→ **PROBLEM**
Locate the word "zlen" in the data below, then copy every line that holds it.

[Opening PROVIDED MATERIAL section]

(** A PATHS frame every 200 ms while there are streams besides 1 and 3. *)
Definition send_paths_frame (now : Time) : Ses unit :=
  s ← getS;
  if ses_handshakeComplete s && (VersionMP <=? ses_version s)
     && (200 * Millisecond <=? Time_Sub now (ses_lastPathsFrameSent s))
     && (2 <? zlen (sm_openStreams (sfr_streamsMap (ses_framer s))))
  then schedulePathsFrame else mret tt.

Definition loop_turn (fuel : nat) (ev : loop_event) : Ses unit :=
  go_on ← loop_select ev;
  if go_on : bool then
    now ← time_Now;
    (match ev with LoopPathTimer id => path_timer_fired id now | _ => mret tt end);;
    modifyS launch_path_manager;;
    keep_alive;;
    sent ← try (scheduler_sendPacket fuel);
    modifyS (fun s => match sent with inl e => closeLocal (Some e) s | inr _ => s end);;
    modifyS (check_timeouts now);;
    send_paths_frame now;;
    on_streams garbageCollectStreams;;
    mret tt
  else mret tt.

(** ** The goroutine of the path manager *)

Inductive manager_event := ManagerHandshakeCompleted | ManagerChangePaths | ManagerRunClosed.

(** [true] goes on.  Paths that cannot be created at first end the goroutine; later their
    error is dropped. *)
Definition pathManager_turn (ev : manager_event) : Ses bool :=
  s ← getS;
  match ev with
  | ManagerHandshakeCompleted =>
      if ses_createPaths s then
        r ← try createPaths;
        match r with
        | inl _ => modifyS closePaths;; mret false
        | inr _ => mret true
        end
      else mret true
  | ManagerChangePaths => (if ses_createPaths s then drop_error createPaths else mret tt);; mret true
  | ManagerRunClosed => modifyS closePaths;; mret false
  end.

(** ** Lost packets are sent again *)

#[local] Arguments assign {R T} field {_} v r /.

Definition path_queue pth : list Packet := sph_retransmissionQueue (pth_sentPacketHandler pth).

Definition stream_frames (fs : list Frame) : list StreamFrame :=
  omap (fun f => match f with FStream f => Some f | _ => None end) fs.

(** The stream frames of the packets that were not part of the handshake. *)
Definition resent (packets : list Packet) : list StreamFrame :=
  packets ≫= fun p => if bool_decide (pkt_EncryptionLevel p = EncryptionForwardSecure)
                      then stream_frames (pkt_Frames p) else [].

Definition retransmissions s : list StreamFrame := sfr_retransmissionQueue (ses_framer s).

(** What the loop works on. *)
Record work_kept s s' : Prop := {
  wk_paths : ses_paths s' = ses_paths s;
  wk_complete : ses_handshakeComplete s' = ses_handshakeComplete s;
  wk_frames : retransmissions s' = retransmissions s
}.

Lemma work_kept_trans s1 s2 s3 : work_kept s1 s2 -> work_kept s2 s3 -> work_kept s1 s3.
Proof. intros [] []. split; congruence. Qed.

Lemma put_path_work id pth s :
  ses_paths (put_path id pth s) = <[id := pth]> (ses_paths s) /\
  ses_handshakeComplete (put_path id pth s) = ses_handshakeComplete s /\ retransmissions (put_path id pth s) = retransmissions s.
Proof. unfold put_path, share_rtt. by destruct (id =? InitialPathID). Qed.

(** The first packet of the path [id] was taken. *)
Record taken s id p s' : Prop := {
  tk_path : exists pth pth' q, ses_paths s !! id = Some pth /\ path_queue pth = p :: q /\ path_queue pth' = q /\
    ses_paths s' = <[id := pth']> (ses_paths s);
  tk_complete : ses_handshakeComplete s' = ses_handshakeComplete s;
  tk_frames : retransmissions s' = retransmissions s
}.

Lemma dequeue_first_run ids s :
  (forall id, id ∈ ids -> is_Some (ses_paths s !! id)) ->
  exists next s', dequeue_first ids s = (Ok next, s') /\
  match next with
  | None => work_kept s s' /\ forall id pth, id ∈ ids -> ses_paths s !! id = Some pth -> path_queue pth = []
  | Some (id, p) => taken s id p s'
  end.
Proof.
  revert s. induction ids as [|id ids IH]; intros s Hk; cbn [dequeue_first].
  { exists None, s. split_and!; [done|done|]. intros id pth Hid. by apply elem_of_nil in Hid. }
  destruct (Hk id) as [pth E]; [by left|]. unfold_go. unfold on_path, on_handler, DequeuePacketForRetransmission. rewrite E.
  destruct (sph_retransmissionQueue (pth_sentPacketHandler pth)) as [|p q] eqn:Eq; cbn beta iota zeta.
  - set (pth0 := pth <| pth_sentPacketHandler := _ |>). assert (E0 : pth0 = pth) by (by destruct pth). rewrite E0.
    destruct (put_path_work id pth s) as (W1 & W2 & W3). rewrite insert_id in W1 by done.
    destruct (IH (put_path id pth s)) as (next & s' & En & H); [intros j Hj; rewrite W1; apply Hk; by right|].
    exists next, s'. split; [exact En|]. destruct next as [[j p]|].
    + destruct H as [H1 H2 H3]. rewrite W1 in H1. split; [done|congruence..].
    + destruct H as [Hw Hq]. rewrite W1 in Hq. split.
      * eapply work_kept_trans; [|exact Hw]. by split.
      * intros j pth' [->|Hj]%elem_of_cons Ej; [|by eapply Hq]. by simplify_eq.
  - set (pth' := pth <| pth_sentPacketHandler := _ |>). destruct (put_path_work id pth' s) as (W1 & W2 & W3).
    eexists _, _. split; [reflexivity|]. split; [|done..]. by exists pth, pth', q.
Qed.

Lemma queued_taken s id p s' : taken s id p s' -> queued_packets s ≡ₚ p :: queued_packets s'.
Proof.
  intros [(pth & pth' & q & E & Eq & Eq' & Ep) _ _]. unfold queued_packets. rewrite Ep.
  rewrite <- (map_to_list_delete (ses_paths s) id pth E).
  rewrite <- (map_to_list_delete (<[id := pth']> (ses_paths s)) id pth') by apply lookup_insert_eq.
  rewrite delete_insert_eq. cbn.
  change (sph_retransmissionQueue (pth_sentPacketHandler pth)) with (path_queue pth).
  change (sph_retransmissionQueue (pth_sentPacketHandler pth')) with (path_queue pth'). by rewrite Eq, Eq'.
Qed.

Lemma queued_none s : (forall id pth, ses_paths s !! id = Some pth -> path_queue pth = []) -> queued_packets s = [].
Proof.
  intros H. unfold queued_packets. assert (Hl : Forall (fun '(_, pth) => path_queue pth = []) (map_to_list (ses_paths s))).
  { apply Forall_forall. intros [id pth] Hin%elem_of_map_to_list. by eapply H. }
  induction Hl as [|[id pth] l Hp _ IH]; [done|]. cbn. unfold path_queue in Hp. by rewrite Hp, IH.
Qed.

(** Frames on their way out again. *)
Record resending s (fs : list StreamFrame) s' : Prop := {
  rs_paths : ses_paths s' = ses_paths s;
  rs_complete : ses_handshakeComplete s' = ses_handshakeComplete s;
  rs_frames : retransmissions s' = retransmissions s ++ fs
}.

[Closing PROVIDED MATERIAL section]
[Opening PROVIDED MATERIAL section]

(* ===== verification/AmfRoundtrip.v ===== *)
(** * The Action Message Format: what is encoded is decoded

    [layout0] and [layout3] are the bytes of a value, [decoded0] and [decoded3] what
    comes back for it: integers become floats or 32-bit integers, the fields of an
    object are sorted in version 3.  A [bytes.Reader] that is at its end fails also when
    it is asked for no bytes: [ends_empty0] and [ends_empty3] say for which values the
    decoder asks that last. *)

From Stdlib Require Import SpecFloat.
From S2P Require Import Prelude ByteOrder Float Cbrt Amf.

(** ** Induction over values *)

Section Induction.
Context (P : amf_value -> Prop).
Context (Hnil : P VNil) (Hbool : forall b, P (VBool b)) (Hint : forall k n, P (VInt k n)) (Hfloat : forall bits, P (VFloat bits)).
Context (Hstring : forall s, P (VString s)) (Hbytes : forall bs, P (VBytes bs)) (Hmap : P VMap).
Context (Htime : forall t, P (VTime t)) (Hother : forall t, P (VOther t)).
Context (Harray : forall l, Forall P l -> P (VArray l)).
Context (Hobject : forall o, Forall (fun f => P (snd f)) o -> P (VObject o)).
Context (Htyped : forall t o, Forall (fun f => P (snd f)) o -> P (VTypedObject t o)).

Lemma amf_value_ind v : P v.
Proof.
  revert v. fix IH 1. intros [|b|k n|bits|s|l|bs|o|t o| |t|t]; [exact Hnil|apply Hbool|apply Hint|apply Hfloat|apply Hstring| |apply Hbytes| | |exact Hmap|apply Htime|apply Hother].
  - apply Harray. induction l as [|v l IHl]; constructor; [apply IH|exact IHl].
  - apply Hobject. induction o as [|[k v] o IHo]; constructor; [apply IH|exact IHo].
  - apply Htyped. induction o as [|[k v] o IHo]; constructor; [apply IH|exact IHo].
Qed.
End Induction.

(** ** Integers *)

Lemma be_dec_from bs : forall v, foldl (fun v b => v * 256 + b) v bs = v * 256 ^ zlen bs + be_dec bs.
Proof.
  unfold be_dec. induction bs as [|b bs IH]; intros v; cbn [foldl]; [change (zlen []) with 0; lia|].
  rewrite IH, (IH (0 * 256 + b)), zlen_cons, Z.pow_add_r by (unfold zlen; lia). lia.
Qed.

[Closing PROVIDED MATERIAL section]

→ **RESULT FOR THIS EXERCISE**
     && (2 <? zlen (sm_openStreams (sfr_streamsMap (ses_framer s))))
Lemma be_dec_from bs : forall v, foldl (fun v b => v * 256 + b) v bs = v * 256 ^ zlen bs + be_dec bs.
  unfold be_dec. induction bs as [|b bs IH]; intros v; cbn [foldl]; [change (zlen []) with 0; lia|].
  rewrite IH, (IH (0 * 256 + b)), zlen_cons, Z.pow_add_r by (unfold zlen; lia). lia.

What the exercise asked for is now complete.